Il convegno intende tornare a riflettere sul carattere di rottura del 2 giugno 1946 nel contesto del permanere di forti linee di continuità col passato, per proporre una storicizzazione di quella fondamentale fase delle vicende dell’Italia contemporanea. Da una parte, si tratta di riconnettere il 1946 a ciò che lo preparò e lo rese possibile, riandando quindi alla Resistenza per riflettere sul senso e la portata di quell’esperienza, sui programmi e i valori che consegnò al dopoguerra e alla ricostruzione del paese; dall’altra, di cogliere le matrici del complesso processo di democratizzazione che il 1946 avviò.

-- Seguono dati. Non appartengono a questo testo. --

Lemma setData_unfold h t rows clr :
  TableM._setData call key_lt getField h t rows clr =
    ((TableM.add_data h t rows clr).1,
     TableM._processData call key_lt getField (TableM.add_data h t rows clr).1
       (TableM.add_data h t rows clr).2).
Proof. unfold TableM._setData. by destruct (TableM.add_data h t rows clr). Qed.

(** What [_setData] leaves of a table and of the heap. *)
Lemma setData_spec h t rows clr :
  let ht := TableM._setData call key_lt getField h t rows clr in
  let start := if clr then 0%nat else TableM.total t in
  TableM.data ht.2 = (if clr then [] else TableM.data t) ++ rows
  ∧ TableM.total ht.2 = (start + List.length rows)%nat
  ∧ (∀ l k, l ∉ rows ∨ k ≠ "_uid" → read ht.1 l k = read h l k)
  ∧ (NoDup rows → ∀ i l, rows !! i = Some l →
       read ht.1 l "_uid" = Some (VNum (Z.of_nat (start + i))))
  ∧ TableM.max_size ht.2 = TableM.max_size t
  ∧ TableM.filter ht.2 = TableM.filter t
  ∧ TableM.sortField ht.2 = TableM.sortField t
  ∧ TableM.reversed ht.2 = TableM.reversed t
  ∧ TableM._selected ht.2 = TableM._selected t
  ∧ TableM.detailSelected ht.2 = TableM.detailSelected t.
Proof.
  cbv zeta. rewrite setData_unfold. unfold TableM.add_data.
  set (t0 := if clr then TableM.clear t else t).
  destruct (foldl_add_datum h t0 rows) as (Hd & Ht & Hs & Hfr & Hid).
  cbv zeta in *.
  set (ht := foldl TableM.add_datum (h, t0) rows) in *.
  destruct (processData_frame ht.1 ht.2) as (Hm&_&Hd'&Hsel&Hdet&Hf&Hsf&Hr&Htot).
  destruct Hs as (Hm0&_&_&Hsel0&Hdet0&Hf0&Hsf0&Hr0&_).
  cbn [fst snd].
  assert (Ht0 : TableM.data t0 = (if clr then [] else TableM.data t)
                ∧ TableM.total t0 = (if clr then 0%nat else TableM.total t)
                ∧ TableM.max_size t0 = TableM.max_size t
                ∧ TableM.filter t0 = TableM.filter t
                ∧ TableM.sortField t0 = TableM.sortField t
                ∧ TableM.reversed t0 = TableM.reversed t
                ∧ TableM._selected t0 = TableM._selected t
                ∧ TableM.detailSelected t0 = TableM.detailSelected t).
  { subst t0. by destruct clr. }
  destruct Ht0 as (E1&E2&E3&E4&E5&E6&E7&E8).
  split_and!; try congruence; try exact Hfr.
  intros Hnd i l Hil. rewrite (Hid Hnd i l Hil). by rewrite E2.
Qed.

(** The shown rows after [_setData]: derived from the rows the table then
    holds, as they are in the heap then. *)
Lemma setData_shown h t rows clr :
  let ht := TableM._setData call key_lt getField h t rows clr in
  TableM._shownData ht.2 ≡ₚ
    take (TableM.max_size t)
      (List.filter (TableM.accepted call ht.1 (TableM.filter t))
         ((if clr then [] else TableM.data t) ++ rows))
  ∧ TableM.shown ht.2 = List.length (TableM._shownData ht.2).
Proof.
  cbv zeta. rewrite setData_unfold. cbn [fst snd].
  set (a := TableM.add_data h t rows clr).
  pose proof (processData_shown a.1 a.2) as Hp. cbv zeta in Hp.
  assert (Hx : TableM.data a.2 = (if clr then [] else TableM.data t) ++ rows
               ∧ TableM.max_size a.2 = TableM.max_size t
               ∧ TableM.filter a.2 = TableM.filter t).
  { subst a. unfold TableM.add_data.
    destruct (foldl_add_datum h (if clr then TableM.clear t else t) rows)
      as (Hd & _ & Hs & _).
    destruct Hs as (Hm & _ & _ & _ & _ & Hf & _). cbv zeta in *.
    rewrite Hd, Hm, Hf. by destruct clr. }
  destruct Hx as (E1 & E2 & E3). by rewrite E1, E2, E3 in Hp.
Qed.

Il convegno si propone dunque di intrecciare l’attenzione per il 1946 “in sé” con la sua collocazione tra un prima e un dopo, al fine di riposizionare nella storia l’anno zero dell’Italia repubblicana, riflettendo sulle sue origini e al contempo sui principali nodi politico-istituzionali, culturali e sociali degli anni successivi. Il 1946 verrà cioè inteso come un osservatorio dal quale proporre una riflessione e una discussione sugli aspetti cruciali di quella fase storica e su ciò che essa consegnò al futuro repubblicano.